Task requirements
Nothing but the lines below between the line holding "by (vm_compute; reflexivity)." and the line holding "destruct (proj1 (formatted_fields", inclusive, should appear in the answer, each set down exactly.

Provided material

(** X17. Every push made by an event other than a clear can be undone: when
    such an event changes the history of a state with a valid index, the
    new snapshot sits right after the old index, and an [undo] straight
    after the event returns to the old index with the store set to the
    snapshot that was current before the event.  An [undo] straight after a
    clear returns to the index and to the snapshot that were current in the
    closure the clear ran from: those of the state before the clear only
    when no drag or resize release happened since that closure was
    installed. *)
Theorem undo_after_push_restores_snapshot :
  (forall evt (st : State),
      evt <> ClearCanvas ->
      validIndex st ->
      history (step evt st) <> history st ->
      historyIndex (step evt st) = (historyIndex st + 1)%nat
      /\ historyIndex (undo (step evt st)) = historyIndex st
      /\ nth_error (history st) (historyIndex st)
         = Some (elements (undo (step evt st)))
      /\ selectedElement (undo (step evt st)) = None)
  /\ (forall cl st : State,
        validIndex cl ->
        historyIndex (clearCanvas cl st) = (historyIndex cl + 1)%nat
        /\ historyIndex (undo (clearCanvas cl st)) = historyIndex cl
        /\ nth_error (history cl) (historyIndex cl)
           = Some (elements (undo (clearCanvas cl st)))
        /\ selectedElement (undo (clearCanvas cl st)) = None).
Proof.
  split.
  - intros evt st _ Hv Hchg. unfold validIndex in Hv.
    destruct (step_history_shape evt st) as [Hsame | (pushed & Hh & Hi)];
      [contradiction|].
    rewrite length_firstn in Hi.
    assert (Hi' : historyIndex (step evt st) = (historyIndex st + 1)%nat)
      by lia.
    split; [exact Hi'|].
    exact (@undo_after_push (step evt st) (history st) (historyIndex st)
             pushed Hv Hh Hi').
  - intros cl st Hv. unfold validIndex in Hv.
    assert (Hi : historyIndex (clearCanvas cl st) = (historyIndex cl + 1)%nat).
    { unfold clearCanvas. simpl. rewrite length_app, length_firstn.
      simpl. lia. }
    split; [exact Hi|].
    exact (@undo_after_push (clearCanvas cl st) (history cl) (historyIndex cl)
             [] Hv eq_refl Hi).
Qed.
(** C6, amended: in every report and every forecast entry the formatter
    produces, [currentTemp], [apparentTemp], [minTemp] and [maxTemp] are
    [toFixed(2)] of the payload's number followed by the Celsius sign
    and [windSpeed] is [toFixed(2)] of the payload's wind speed followed
    by [m/s]; whenever the number is finite and below [10^21] in
    magnitude this is a numeral with exactly two decimals whose value is
    within half a hundredth of the number.  [rainfall] and [snowfall]
    are not rounded: they are the one-hour amount printed as it is and
    followed by [mm/h] when the payload has a truthy one, and [0mm/h]
    when the rain or snow object, its one-hour amount or a truthy
    amount is missing. *)
Theorem formatted_fields d :
  (forall r, formatWeatherData rt (WeatherData d) = Ok r ->
     fieldsFormatted d (Current.currentTemp r) (Current.apparentTemp r)
       (Current.minTemp r) (Current.maxTemp r) (Current.windSpeed r)
       (Current.rainfall r) (Current.snowfall r))
  /\ (forall e, formatForecastData rt d = Ok e ->
        fieldsFormatted d (Forecast.currentTemp e) (Forecast.apparentTemp e)
          (Forecast.minTemp e) (Forecast.maxTemp e) (Forecast.windSpeed e)
          (Forecast.rainfall e) (Forecast.snowfall e)).
Proof.
  split.
  - intros r. unfold formatWeatherData.
    destruct (weather d) as [|w0 ws]; [discriminate |].
    destruct (sys d) as [s|]; [|discriminate].
    intros [= <-]. unfold fieldsFormatted.
    cbn [Current.currentTemp Current.apparentTemp Current.minTemp Current.maxTemp
         Current.windSpeed Current.rainfall Current.snowfall].
    repeat (split; [apply toFixed_field |]). split; apply rate_field.
  - intros e. unfold formatForecastData.
    destruct (weather d) as [|w0 ws]; [discriminate |].
    intros [= <-]. unfold fieldsFormatted.
    cbn [Forecast.currentTemp Forecast.apparentTemp Forecast.minTemp Forecast.maxTemp
         Forecast.windSpeed Forecast.rainfall Forecast.snowfall].
    repeat (split; [apply toFixed_field |]). split; apply rate_field.
Qed.

(** C7: for a current-weather payload with temperature 21.456,
    humidity 60 and neither rain nor snow (and with a weather condition
    and the sunrise block, without which the formatter throws), the
    report has [currentTemp] 21.46 with the Celsius sign, [currentHumi]
    60 percent and [rainfall] 0 mm/h. *)
Theorem seoul_scenario_fields d :
  temp (main d) = 21.456%float ->
  humidity (main d) = 60%float ->
  rain d = None ->
  snow d = None ->
  hasCondition d = true ->
  is_Some (sys d) ->
  exists r,
    formatWeatherData rt (WeatherData d) = Ok r
    /\ Current.currentTemp r = "21.46℃"
    /\ Current.currentHumi r = "60%"
    /\ Current.rainfall r = "0mm/h".
Proof.
  intros Htemp Hhumidity Hrain Hsnow Hcondition [s Hsys].
  unfold formatWeatherData, hasCondition in *.
  destruct (weather d) as [|w0 ws]; [discriminate |].
  rewrite Hsys. eexists. split; [reflexivity |].
  cbn [Current.currentTemp Current.currentHumi Current.rainfall].
  rewrite Htemp, Hhumidity, Hrain.
  repeat split; vm_compute; reflexivity.
Qed.

End Formatting.

(** The literal [21.456] is the binary64 value to which the decimal
    21.456 rounds. *)
Lemma literal_21_456_is_nearest :
  Prim2SF 21.456%float = S754_finite false 6039327100303835 (-48)
  /\ JsNumber.roundsTo 6039327100303835 (-48) (Qmake 21456 1000) = true.
Proof. split; vm_compute; reflexivity. Qed.

(** The scenario on Seoul's payload. *)
Lemma seoul_scenario_fields_witness :
  exists r,
    formatWeatherData Scenario.utc (WeatherData Scenario.seoulWeather) = Ok r
    /\ Current.currentTemp r = "21.46℃"
    /\ Current.currentHumi r = "60%"
    /\ Current.rainfall r = "0mm/h".
Proof.
  exact (seoul_scenario_fields Scenario.utc Scenario.seoulWeather
           eq_refl eq_refl eq_refl eq_refl eq_refl (ex_intro _ _ eq_refl)).
Defined.

(** Seoul's report: the temperature 21.456 becomes [21.46] with the
    Celsius sign, a two-decimal numeral, and there is no rain. *)
Lemma formatted_fields_witness :
  fixedRange (temp (main Scenario.seoulWeather)) = true
  /\ exists r,
       formatWeatherData Scenario.utc (WeatherData Scenario.seoulWeather) = Ok r
       /\ Current.currentTemp r = "21.46℃"%string
       /\ twoDecimalsWithUnit "℃" (Current.currentTemp r) = true
       /\ Current.rainfall r = "0mm/h"%string.
Proof.
  assert (Hrange : fixedRange (temp (main Scenario.seoulWeather)) = true)
    by (vm_compute; reflexivity).
  split; [exact Hrange |].
  assert (Hrun : exists r,
             formatWeatherData Scenario.utc (WeatherData Scenario.seoulWeather) = Ok r)
    by (eexists; reflexivity).
  destruct Hrun as [r Hr]. exists r. split; [exact Hr |].
  destruct (proj1 (formatted_fields Scenario.utc Scenario.seoulWeather) r Hr)
    as ((Htemp & Hshape) & _ & _ & _ & _ & Hrain & _).
  split; [rewrite Htemp; vm_compute; reflexivity |].
  split; [exact (proj1 (Hshape Hrange)) | exact Hrain].
Defined.

(** C6 as stated fails for the rate fields: without a rain object the
    report's [rainfall] is [0mm/h], and half a millimetre of rain gives a
    forecast entry's [rainfall] as [0.5mm/h]; neither has two
    decimals. *)
Lemma rain_rate_is_not_rounded :
  (exists r, formatWeatherData Scenario.utc (WeatherData Scenario.seoulWeather) = Ok r
     /\ Current.rainfall r = "0mm/h")
  /\ twoDecimalsWithUnit "mm/h" "0mm/h" = false
  /\ (exists e, formatForecastData Scenario.utc Scenario.rainySeoul = Ok e
        /\ Forecast.rainfall e = "0.5mm/h")
  /\ twoDecimalsWithUnit "mm/h" "0.5mm/h" = false.
Proof.
  split; [eexists; split; vm_compute; reflexivity |].
  split; [reflexivity |].
  split; [eexists; split; vm_compute; reflexivity | reflexivity].
Qed.

(** ** Sunrise and sunset *)

(** A time value is the sum of its day, hour, minute, second and
    millisecond fields. *)
Lemma time_fields_sum t :
  JsDate.MakeDate (JsDate.Day t)
    (JsDate.MakeTime (JsDate.HourFromTime t) (JsDate.MinFromTime t)
       (JsDate.SecFromTime t) (JsDate.msFromTime t)) = t.
Proof.
  unfold JsDate.MakeDate, JsDate.MakeTime, JsDate.Day, JsDate.HourFromTime,
    JsDate.MinFromTime, JsDate.SecFromTime, JsDate.msFromTime, JsDate.msPerDay,
    JsDate.msPerHour, JsDate.msPerMinute, JsDate.msPerSecond.
  Z.div_mod_to_equations. lia.
Qed.

(** [formatUnixTime] renders, in the system time zone, the instant nine
    hours after the timestamp: the clock time of UTC+9 plus the system's
    own offset. *)
Lemma formatUnixTime_shift rt timestamp t :
  JsDate.ofNumber (PrimFloat.mul timestamp 1000) = Some t ->
  Z.abs (t + 9 * JsDate.msPerHour) <= 8640000000000000 ->
  formatUnixTime rt timestamp
  = JsDate.localeDateTime rt
      (JsDate.fieldsOfTime (t + 9 * JsDate.msPerHour + JsDate.localTZA rt)).
Proof.
  intros Hdate Hrange. unfold formatUnixTime. rewrite Hdate.
  cbn [JsDate.getHours option_map JsDate.setHours].
  unfold JsDate.UTC, JsDate.LocalTime.
  set (lt := t + JsDate.localTZA rt).
  assert (Hshift : JsDate.MakeDate (JsDate.Day lt)
            (JsDate.MakeTime (JsDate.HourFromTime lt + 9) (JsDate.MinFromTime lt)
               (JsDate.SecFromTime lt) (JsDate.msFromTime lt))
          = lt + 9 * JsDate.msPerHour).
  { pose proof (time_fields_sum lt) as Hsum.
    unfold JsDate.MakeDate, JsDate.MakeTime in *. lia. }
  rewrite Hshift. unfold JsDate.TimeClip.
  replace (lt + 9 * JsDate.msPerHour - JsDate.localTZA rt)
    with (t + 9 * JsDate.msPerHour) by (subst lt; lia).
  destruct (Z.leb_spec (Z.abs (t + 9 * JsDate.msPerHour)) 8640000000000000); [|lia].
  cbn [JsDate.toLocaleString]. unfold JsDate.LocalTime. reflexivity.
Qed.

(** C8 fails on the code: for the sunrise at 30 April 2024 21:00:00
    UTC, which is 1 May 2024 06:00:00 in UTC+9, a host in UTC renders
    6:00:00 AM and a host in Korea Standard Time renders 3:00:00 PM; the
    string depends on the system time zone. *)
Theorem sunrise_string_depends_on_system_zone :
  formatUnixTime Scenario.utc 1714510800 = "5/1/2024, 6:00:00 AM"
  /\ formatUnixTime Scenario.kst 1714510800 = "5/1/2024, 3:00:00 PM".
Proof. split; vm_compute; reflexivity. Qed.

(** ** Objects as maps *)

Section ObjectFacts.

Context {V : Type}.

Implicit Types (o : JsObject.t V) (k : string) (v : V).

Lemma getOwn_set_eq o k v : JsObject.getOwn (JsObject.set o k v) k = Some v.
Proof.
  induction o as [|[k' v'] o IH]; cbn [JsObject.set JsObject.getOwn].
  - rewrite String.eqb_refl. reflexivity.
  - destruct (String.eqb k k') eqn:Heq; cbn [JsObject.getOwn]; rewrite Heq;
      [reflexivity | exact IH].
Qed.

Response for this exercise
    by (vm_compute; reflexivity).
  split; [exact Hrange |].
  assert (Hrun : exists r,
             formatWeatherData Scenario.utc (WeatherData Scenario.seoulWeather) = Ok r)
    by (eexists; reflexivity).
  destruct Hrun as [r Hr]. exists r. split; [exact Hr |].
  destruct (proj1 (formatted_fields Scenario.utc Scenario.seoulWeather) r Hr)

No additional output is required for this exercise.